Background: Participants enrolled in the Optic Neuritis Treatment Trial have been observed for more than a decade to assess the relationship between optic neuritis and the development of clinically definite multiple sclerosis.
Objective: To assess neurologic disability 10 to 12 years after an initial episode of optic neuritis.
Design: Longitudinal follow-up of a clinical trial.
Setting: Fourteen Optic Neuritis Treatment Trial clinical centers performed standardized neurologic examinations, including an assessment of neurologic disability.
Participants: One hundred twenty-seven patients who had developed clinically definite multiple sclerosis.
Main outcome measures: Functional Systems Scale and Expanded Disability Status Scale.
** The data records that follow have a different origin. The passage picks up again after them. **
(** What the reference computes. *)
Lemma distinct_rows_pairwise n kept rows :
  (forall i j a b, kept !! i = Some a -> kept !! j = Some b -> (i < j)%nat -> same_row n b a = false) ->
  forall i j a b, distinct_rows n kept rows !! i = Some a -> distinct_rows n kept rows !! j = Some b ->
    (i < j)%nat -> same_row n b a = false.
Proof.
  revert kept. induction rows as [|row rows IH]; intros kept Hk; cbn [distinct_rows]; [done|].
  destruct (existsb (same_row n row) kept) eqn:E; [by apply IH|]. apply IH. intros i j a b Ha Hb Hij.
  destruct (decide (j < length kept)%nat) as [Hj|Hj].
  - rewrite lookup_app_l in Ha, Hb by lia. by eapply (Hk i j).
  - pose proof (lookup_lt_Some _ _ _ Hb) as Hlt. rewrite length_app in Hlt. simpl in Hlt.
    rewrite lookup_app_r in Hb by lia. replace (j - length kept)%nat with 0%nat in Hb by lia. injection Hb as <-.
    rewrite lookup_app_l in Ha by lia. apply not_true_is_false. intros Hs.
    assert (existsb (same_row n row) kept = true) as Hex; [|congruence].
    apply existsb_exists. exists a. split; [|done]. by eapply list_elem_of_In, list_elem_of_lookup_2.
Qed.

Lemma distinct_rows_sublist n kept rows : distinct_rows n kept rows `sublist_of` kept ++ rows.
Proof.
  revert kept. induction rows as [|row rows IH]; intros kept; cbn [distinct_rows]; [by rewrite app_nil_r|].
  destruct (existsb (same_row n row) kept).
  - etrans; [apply IH|]. apply sublist_app; [done|]. by constructor.
  - etrans; [apply IH|]. by rewrite <- app_assoc.
Qed.

Lemma distinct_rows_kept n kept rows k : k ∈ kept -> k ∈ distinct_rows n kept rows.
Proof.
  revert kept. induction rows as [|row rows IH]; intros kept Hk; cbn [distinct_rows]; [done|].
  destruct (existsb (same_row n row) kept); apply IH; [done|]. apply elem_of_app. by left.
Qed.

Lemma distinct_rows_cover n kept rows row :
  row ∈ rows -> row ∈ distinct_rows n kept rows \/ exists k, k ∈ distinct_rows n kept rows /\ same_row n row k = true.
Proof.
  revert kept. induction rows as [|r rows IH]; intros kept; [by intros ?%elem_of_nil|]. cbn [distinct_rows].
  intros [->|Hin]%elem_of_cons.
  - destruct (existsb (same_row n r) kept) eqn:E.
    + right. apply existsb_exists in E as (k & Hk & Hs). exists k. split; [|done].
      by apply distinct_rows_kept, list_elem_of_In.
    + left. apply distinct_rows_kept, elem_of_app. right. by left.
  - destruct (existsb (same_row n r) kept); by apply IH.
Qed.

(** C13: the in-place DISTINCT is the reference algorithm: the rows left are, in their
    order, the rows that agree with no earlier row left; no two of them agree on the
    columns, and every row of the result agrees with one that is left. *)
Theorem select_apply_distinct_spec (rs : ResultSet) :
  0 <= row_count rs <= len (rs_rows rs) -> Forall (wide_enough (Z.to_nat (rs_column_count rs))) (rs_rows rs) ->
  let cols := Z.to_nat (rs_column_count rs) in
  let rows := take (Z.to_nat (row_count rs)) (rs_rows rs) in
  exists rs', select_apply_distinct rs = Done rs' /\
    let rows' := take (Z.to_nat (row_count rs')) (rs_rows rs') in
    rows' = distinct_rows cols [] rows /\ rows' `sublist_of` rows /\
    (forall i j a b, rows' !! i = Some a -> rows' !! j = Some b -> (i < j)%nat -> same_row cols b a = false) /\
    (forall row, row ∈ rows -> row ∈ rows' \/ exists k, k ∈ rows' /\ same_row cols row k = true).
Proof.
  intros Hc Hw cols rows.
  assert (exists rs', select_apply_distinct rs = Done rs' /\
    take (Z.to_nat (row_count rs')) (rs_rows rs') = distinct_rows cols [] rows) as (rs' & E & Hr).
  { unfold select_apply_distinct. destruct (Z.eqb_spec (row_count rs) 0) as [E0|E0].
    - exists rs. unfold rows. rewrite E0. done.
    - assert (length rows = Z.to_nat (row_count rs)) as Hl by (unfold rows; rewrite length_take; lia).
      destruct (distinct_loop_ok cols rows (rs_rows rs) 0 0 (drop (Z.to_nat (row_count rs)) (rs_rows rs)))
        as (rows' & w & E & Hw' & Hwl & _); [by apply Forall_take| |by unfold rows; rewrite drop_0, take_drop|lia|lia|].
      { by rewrite take_0. }
      fold cols. rewrite <- Hl, E, bind_Done. eexists. split; [done|]. simpl. rewrite Nat2Z.id, Hw'. by rewrite take_0. }
  exists rs'. split; [done|]. cbv zeta. rewrite Hr. split_and!; [done| | |].
  - apply (distinct_rows_sublist cols [] rows).
  - apply distinct_rows_pairwise. by intros i j a b Ha.
  - intros row. apply distinct_rows_cover.
Qed.

(** ** LIMIT and OFFSET take a segment *)

Lemma shift_rows_ok k off (rows : list (list Value)) i :
  (off <= i)%nat -> (i + k <= length rows)%nat ->
  exists rows', shift_rows k i off rows = Done rows' /\ length rows' = length rows /\
    take (i - off + k) rows' = take (i - off) rows ++ take k (drop i rows).
Proof.
  revert i rows. induction k as [|k IH]; intros i rows Ho Hl; cbn [shift_rows].
  { exists rows. rewrite Nat.add_0_r, take_0, app_nil_r. done. }
  destruct (rows !! i) as [row|] eqn:Hx; [|apply lookup_ge_None in Hx; lia]. cbn [outcome_of_option]. rewrite bind_Done.
  destruct (IH (S i) (<[(i - off)%nat:=row]> rows)) as (rows' & -> & Hl' & Ht); [lia|rewrite length_insert; lia|].
  exists rows'. split; [done|]. rewrite length_insert in Hl'. split; [done|].
  replace (S i - off)%nat with (S (i - off)) in Ht by lia.
  replace (i - off + S k)%nat with (S (i - off) + k)%nat by lia. rewrite Ht.
  rewrite (take_S_r _ _ row) by (apply list_lookup_insert_eq; lia). rewrite take_insert_ge by lia.
  rewrite drop_insert_lt by lia. rewrite <- app_assoc. f_equal. by rewrite (drop_S rows row i).
Qed.

Lemma int32_Done z : - 2 ^ 31 <= z < 2 ^ 31 -> int32 z = Done z.
Proof. intros Hz. unfold int32. destruct (Z.leb_spec (- 2 ^ 31) z), (Z.ltb_spec z (2 ^ 31)); done || lia. Qed.

(** [e] evaluates to the int [v]; a clause that is missing stands for [dflt]. *)
Definition clause_value (fuel : nat) (e : option Expression) (dflt v : Z) : Prop :=
  match e with
  | None => v = dflt
  | Some e => expr_eval fuel no_row e = Done (VInt v)
  end.

Lemma limit_value_ok fuel e dflt v :
  clause_value fuel e dflt v -> - 2 ^ 31 <= v < 2 ^ 31 -> limit_value fuel e dflt = Done v.
Proof.
  intros Hv Hb. destruct e as [e|]; simpl in *; [|by subst]. rewrite Hv, bind_Done. f_equal.
  unfold i32, signed. destruct (Z.ltb_spec (v mod 2 ^ 32) (2 ^ (32 - 1))) as [Hm|Hm].
  - destruct (Z_lt_le_dec v 0); [|rewrite Z.mod_small; lia].
    rewrite <- (Z.mod_add v 1) in Hm by lia. rewrite Z.mod_small in Hm; lia.
  - destruct (Z_lt_le_dec v 0); [|rewrite Z.mod_small in Hm; lia].
    rewrite <- (Z.mod_add v 1) by lia. rewrite Z.mod_small; lia.
Qed.

(** LIMIT l OFFSET o with nonnegative ints leaves the rows o to o + l - 1 of the
    result, fewer where it ends earlier; a missing LIMIT leaves the rest and a missing
    OFFSET starts at the first row. The sum must fit an int: LIMIT 2147483647 with an
    OFFSET of 1 or more (inside the result) is a signed overflow. *)
Theorem select_apply_limit_spec (fuel : nat) (rs : ResultSet) (limit offset : option Expression) (l o : Z) :
  0 <= row_count rs <= len (rs_rows rs) -> row_count rs < 2 ^ 31 ->
  clause_value fuel limit (row_count rs) l -> clause_value fuel offset 0 o -> 0 <= l < 2 ^ 31 -> 0 <= o < 2 ^ 31 ->
  if (o + l <? 2 ^ 31) || (row_count rs <=? o)
  then exists rs', select_apply_limit fuel rs limit offset = Done rs' /\
    take (Z.to_nat (row_count rs')) (rs_rows rs') =
      take (Z.to_nat l) (drop (Z.to_nat o) (take (Z.to_nat (row_count rs)) (rs_rows rs)))
  else select_apply_limit fuel rs limit offset = Undef.
Proof.
  intros Hc Hc31 Hl Ho Hlb Hob. unfold select_apply_limit.
  destruct (Z.eqb_spec (row_count rs) 0) as [E0|E0].
  { rewrite E0. destruct (Z.leb_spec 0 o); [|lia]. rewrite orb_true_r. exists rs. split; [done|].
    rewrite E0. simpl. by rewrite take_0, drop_nil, take_nil. }
  rewrite (limit_value_ok fuel offset 0 o Ho), bind_Done by lia.
  rewrite (limit_value_ok fuel limit (row_count rs) l Hl), bind_Done by lia.
  destruct (Z.leb_spec (row_count rs) o) as [Hoc|Hoc].
  { rewrite orb_true_r. eexists. split; [done|]. simpl.
    rewrite take_0, drop_ge, take_nil by (rewrite length_take; lia). done. }
  rewrite orb_false_r. destruct (Z.ltb_spec (o + l) (2 ^ 31)) as [Hs|Hs].
  2: { unfold int32. destruct (Z.ltb_spec (o + l) (2 ^ 31)); [lia|]. by rewrite andb_false_r. }
  rewrite int32_Done, bind_Done by lia.
  set (m := Z.min l (row_count rs - o)).
  assert ((if row_count rs <? o + l then int32 (row_count rs - o) else Done l) = Done m) as ->.
  { unfold m. destruct (Z.ltb_spec (row_count rs) (o + l)); [rewrite int32_Done by lia|]; f_equal; lia. }
  rewrite bind_Done. set (rows := take (Z.to_nat (row_count rs)) (rs_rows rs)).
  assert (take (Z.to_nat l) (drop (Z.to_nat o) rows) = take (Z.to_nat m) (drop (Z.to_nat o) (rs_rows rs))) as ->.
  { unfold rows. rewrite skipn_firstn_comm, take_take. f_equal. unfold m. lia. }
  destruct (Z.ltb_spec 0 o) as [Hop|Hop].
  - destruct (shift_rows_ok (Z.to_nat (row_count rs - o)) (Z.to_nat o) (rs_rows rs) (Z.to_nat o))
      as (rows' & -> & _ & Ht); [lia|lia|].
    rewrite !bind_Done. rewrite Nat.sub_diag, take_0 in Ht. cbn [Nat.add app] in Ht.
    eexists. split; [done|]. cbn [set_rows row_count rs_rows].
    assert (forall a, a <= row_count rs - o -> take (Z.to_nat a) rows' = take (Z.to_nat a) (drop (Z.to_nat o) (rs_rows rs))) as Ha.
    { intros a Ha. apply (f_equal (take (Z.to_nat a))) in Ht. rewrite !take_take, Nat.min_l in Ht by lia. done. }
    destruct (Z.ltb_spec m (row_count rs - o)); cbn [set_rows row_count rs_rows]; rewrite Ha by lia; f_equal; lia.
  - rewrite bind_Done. assert (o = 0) as -> by lia. rewrite drop_0. eexists. split; [done|].
    destruct (Z.ltb_spec m (row_count rs)); cbn [set_rows row_count rs_rows]; [done|]. f_equal. lia.
Qed.

(** A negative LIMIT is neither refused nor ignored: it becomes the row count, and
    adding a row to that result writes in front of its array. *)
Theorem negative_limit_row_count (fuel : nat) (rs : ResultSet) (limit : option Expression) (l : Z) (row : list Value) :
  0 < row_count rs < 2 ^ 31 -> clause_value fuel limit (row_count rs) l -> - 2 ^ 31 <= l < 0 ->
  exists rs', select_apply_limit fuel rs limit None = Done rs' /\ row_count rs' = l /\
    (0 < rs_capacity rs -> result_set_add_row rs' row = Undef).
Proof.
  intros Hc Hl Hlb. unfold select_apply_limit. destruct (Z.eqb_spec (row_count rs) 0); [lia|].
  cbn [limit_value]. rewrite bind_Done, (limit_value_ok fuel limit (row_count rs) l Hl), bind_Done by lia.
  destruct (Z.leb_spec (row_count rs) 0); [lia|]. rewrite int32_Done, bind_Done by lia.
  destruct (Z.ltb_spec (row_count rs) (0 + l)); [lia|]. rewrite bind_Done. change (0 <? 0) with false. cbv iota. rewrite bind_Done.
  destruct (Z.ltb_spec l (row_count rs)); [|lia]. eexists. split; [done|]. split; [done|]. intros Hcap.
  unfold result_set_add_row. cbn [set_rows row_count rs_capacity rs_rows].
  destruct (Z.leb_spec (rs_capacity rs) l); [lia|]. rewrite bind_Done. by destruct (Z.ltb_spec l 0); [|lia].
Qed.

(** ** Projection *)

(** The first source column of a name. *)
Definition source_index (names : list (option (list Z))) (name : list Z) : option nat :=
  fst <$> list_find (fun n => n = Some name) names.

Definition terminated_names (names : list (option (list Z))) : Prop :=
  Forall (fun n => match n with Some n => 0 ∉ n | None => True end) names.

Lemma find_source_ok names name i :
  0 ∉ name -> terminated_names names ->
  find_source names name i = Done (match source_index names name with Some j => i + Z.of_nat j | None => -1 end).
Proof.
  intros Hz Hn. unfold source_index. revert i. induction Hn as [|n names Hx Hn IH]; intros i; [done|].
  cbn [find_source list_find].
  assert ((match n with
           | Some n => let* r := strcmp (name ++ [0]) (n ++ [0]) in Done (r =? 0)
           | None => Done false
           end) = Done (bool_decide (n = Some name))) as ->.
  { destruct n as [n|]; [|done].
    destruct (strcmp_cstr (name ++ [0]) (n ++ [0]) name n) as (r & -> & Hr); [by split; [exists []|]..|].
    rewrite bind_Done. f_equal. case_bool_decide as E; destruct (Z.eqb_spec r 0); try done.
    - injection E as ->. tauto.
    - destruct E. f_equal. symmetry. tauto. }
  rewrite bind_Done. case_bool_decide as E; case_decide; try done; [simpl; f_equal; lia|].
  rewrite IH. destruct (list_find _ names) as [[j x]|]; simpl; f_equal; lia.
Qed.

Definition projected (row : list Value) (names : list (option (list Z))) (col : ColumnList) : Value :=
  match source_index names (cl_name col) with
  | Some i => default VNull (row !! i)
  | None => VNull
  end.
Results: The disability of most patients was mild, with 65% of patients having an Expanded Disability Status Scale score lower than 3.0. The degree of disability appeared to be unrelated to whether the baseline magnetic resonance imaging scan was lesion-free or showed lesions (P =.51). Among patients with baseline lesions, the degree of disability was unrelated to the number of lesions that were present on the scan (P =.14). Two patients died owing to severe multiple sclerosis, one of whom had no lesions revealed on the baseline scan.
Conclusion: Most patients who develop clinically definite multiple sclerosis following an initial episode of optic neuritis will have a relatively benign course for at least 10 years.